Data records:
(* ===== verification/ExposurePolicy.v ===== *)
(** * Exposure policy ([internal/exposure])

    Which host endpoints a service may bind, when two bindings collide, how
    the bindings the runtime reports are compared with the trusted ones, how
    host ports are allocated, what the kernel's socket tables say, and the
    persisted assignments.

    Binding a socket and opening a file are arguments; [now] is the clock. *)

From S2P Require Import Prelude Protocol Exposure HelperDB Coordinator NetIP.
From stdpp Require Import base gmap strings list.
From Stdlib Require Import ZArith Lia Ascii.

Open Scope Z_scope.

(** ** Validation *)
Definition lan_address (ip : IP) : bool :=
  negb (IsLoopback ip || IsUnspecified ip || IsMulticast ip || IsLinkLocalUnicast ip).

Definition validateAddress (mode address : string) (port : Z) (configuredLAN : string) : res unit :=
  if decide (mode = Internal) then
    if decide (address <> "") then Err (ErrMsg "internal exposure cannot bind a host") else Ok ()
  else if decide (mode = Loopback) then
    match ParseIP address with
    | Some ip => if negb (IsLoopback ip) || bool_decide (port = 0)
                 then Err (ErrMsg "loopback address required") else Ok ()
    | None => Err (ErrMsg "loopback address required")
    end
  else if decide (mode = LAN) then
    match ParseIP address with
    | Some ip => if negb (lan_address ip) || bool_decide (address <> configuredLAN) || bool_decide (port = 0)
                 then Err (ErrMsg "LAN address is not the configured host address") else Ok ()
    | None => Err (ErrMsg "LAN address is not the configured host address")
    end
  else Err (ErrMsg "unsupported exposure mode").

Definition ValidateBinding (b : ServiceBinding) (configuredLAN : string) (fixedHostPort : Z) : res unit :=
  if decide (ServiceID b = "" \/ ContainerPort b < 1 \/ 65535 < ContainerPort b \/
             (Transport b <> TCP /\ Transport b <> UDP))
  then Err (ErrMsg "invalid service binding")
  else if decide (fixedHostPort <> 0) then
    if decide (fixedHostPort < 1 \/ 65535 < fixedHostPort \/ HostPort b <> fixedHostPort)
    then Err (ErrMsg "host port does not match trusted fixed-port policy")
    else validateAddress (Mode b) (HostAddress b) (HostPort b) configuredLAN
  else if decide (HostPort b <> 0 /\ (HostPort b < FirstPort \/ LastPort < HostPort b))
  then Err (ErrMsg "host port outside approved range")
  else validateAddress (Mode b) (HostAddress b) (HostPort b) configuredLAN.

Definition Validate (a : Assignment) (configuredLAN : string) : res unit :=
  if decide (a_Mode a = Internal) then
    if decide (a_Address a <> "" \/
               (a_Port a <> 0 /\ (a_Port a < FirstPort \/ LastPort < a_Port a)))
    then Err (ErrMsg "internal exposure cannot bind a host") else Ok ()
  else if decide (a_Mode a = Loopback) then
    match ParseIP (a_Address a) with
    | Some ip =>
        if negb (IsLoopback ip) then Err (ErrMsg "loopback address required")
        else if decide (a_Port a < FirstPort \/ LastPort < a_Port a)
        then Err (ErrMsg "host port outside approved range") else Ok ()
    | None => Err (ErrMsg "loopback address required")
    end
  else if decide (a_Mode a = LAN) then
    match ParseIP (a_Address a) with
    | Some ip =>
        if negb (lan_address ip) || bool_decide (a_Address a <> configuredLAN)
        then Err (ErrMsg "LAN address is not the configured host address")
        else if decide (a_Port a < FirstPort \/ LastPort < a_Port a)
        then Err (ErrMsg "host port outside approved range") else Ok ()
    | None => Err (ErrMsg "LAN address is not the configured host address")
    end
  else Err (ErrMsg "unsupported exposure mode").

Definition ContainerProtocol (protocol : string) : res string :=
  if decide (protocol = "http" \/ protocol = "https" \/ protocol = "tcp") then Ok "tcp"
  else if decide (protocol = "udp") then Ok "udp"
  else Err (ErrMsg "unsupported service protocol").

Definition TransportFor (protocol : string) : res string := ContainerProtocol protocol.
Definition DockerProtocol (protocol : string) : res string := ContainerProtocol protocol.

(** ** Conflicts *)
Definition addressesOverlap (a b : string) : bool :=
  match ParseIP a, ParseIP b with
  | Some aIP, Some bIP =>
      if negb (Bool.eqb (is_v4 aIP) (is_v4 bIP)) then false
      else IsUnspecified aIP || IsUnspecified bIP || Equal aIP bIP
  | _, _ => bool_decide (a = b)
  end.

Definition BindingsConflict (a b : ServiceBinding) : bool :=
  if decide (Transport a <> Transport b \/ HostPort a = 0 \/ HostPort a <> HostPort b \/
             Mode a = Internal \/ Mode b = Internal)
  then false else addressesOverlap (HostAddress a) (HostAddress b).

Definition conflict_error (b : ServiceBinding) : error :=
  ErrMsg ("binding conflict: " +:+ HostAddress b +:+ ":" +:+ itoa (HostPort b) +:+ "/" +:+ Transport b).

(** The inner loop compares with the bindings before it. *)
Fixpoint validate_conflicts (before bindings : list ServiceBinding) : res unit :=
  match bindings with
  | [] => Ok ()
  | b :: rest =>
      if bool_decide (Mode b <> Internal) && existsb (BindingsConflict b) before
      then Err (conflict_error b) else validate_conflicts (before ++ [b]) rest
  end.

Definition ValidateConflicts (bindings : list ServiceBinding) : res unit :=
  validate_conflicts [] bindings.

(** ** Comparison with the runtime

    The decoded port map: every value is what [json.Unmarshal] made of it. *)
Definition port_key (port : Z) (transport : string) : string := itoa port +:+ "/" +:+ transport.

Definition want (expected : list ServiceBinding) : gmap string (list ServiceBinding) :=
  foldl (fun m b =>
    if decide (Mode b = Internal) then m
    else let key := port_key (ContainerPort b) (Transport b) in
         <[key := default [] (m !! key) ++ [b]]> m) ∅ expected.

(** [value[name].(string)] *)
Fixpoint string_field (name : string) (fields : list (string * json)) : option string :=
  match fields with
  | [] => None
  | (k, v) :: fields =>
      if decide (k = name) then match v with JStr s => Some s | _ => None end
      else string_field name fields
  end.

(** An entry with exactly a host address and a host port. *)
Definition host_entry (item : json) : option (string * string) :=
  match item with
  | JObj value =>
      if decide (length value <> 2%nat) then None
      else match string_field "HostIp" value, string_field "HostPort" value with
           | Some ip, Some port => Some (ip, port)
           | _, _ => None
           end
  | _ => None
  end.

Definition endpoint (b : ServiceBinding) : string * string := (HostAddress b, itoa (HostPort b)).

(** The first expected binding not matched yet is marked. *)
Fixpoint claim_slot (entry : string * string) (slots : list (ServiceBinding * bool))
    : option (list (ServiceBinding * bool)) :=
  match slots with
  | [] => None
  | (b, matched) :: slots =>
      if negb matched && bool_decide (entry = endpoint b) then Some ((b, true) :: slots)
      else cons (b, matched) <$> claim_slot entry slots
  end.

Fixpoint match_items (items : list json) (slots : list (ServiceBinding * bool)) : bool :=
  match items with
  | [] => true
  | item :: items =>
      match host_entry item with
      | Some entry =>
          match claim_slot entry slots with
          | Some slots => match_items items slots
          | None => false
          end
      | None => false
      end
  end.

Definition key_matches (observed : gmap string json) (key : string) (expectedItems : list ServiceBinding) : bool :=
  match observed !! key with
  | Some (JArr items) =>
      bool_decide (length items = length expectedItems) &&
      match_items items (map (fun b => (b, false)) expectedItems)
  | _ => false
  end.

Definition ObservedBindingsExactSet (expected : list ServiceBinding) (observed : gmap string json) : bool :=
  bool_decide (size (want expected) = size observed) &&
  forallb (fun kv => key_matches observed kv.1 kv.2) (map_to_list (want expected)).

#### About this task
Beginning with the line that holds "match_items items (map" and ending with the last line of the data, copy each line exactly and add nothing.

#### Task output
      match_items items (map (fun b => (b, false)) expectedItems)
  | _ => false
  end.

Definition ObservedBindingsExactSet (expected : list ServiceBinding) (observed : gmap string json) : bool :=
  bool_decide (size (want expected) = size observed) &&
  forallb (fun kv => key_matches observed kv.1 kv.2) (map_to_list (want expected)).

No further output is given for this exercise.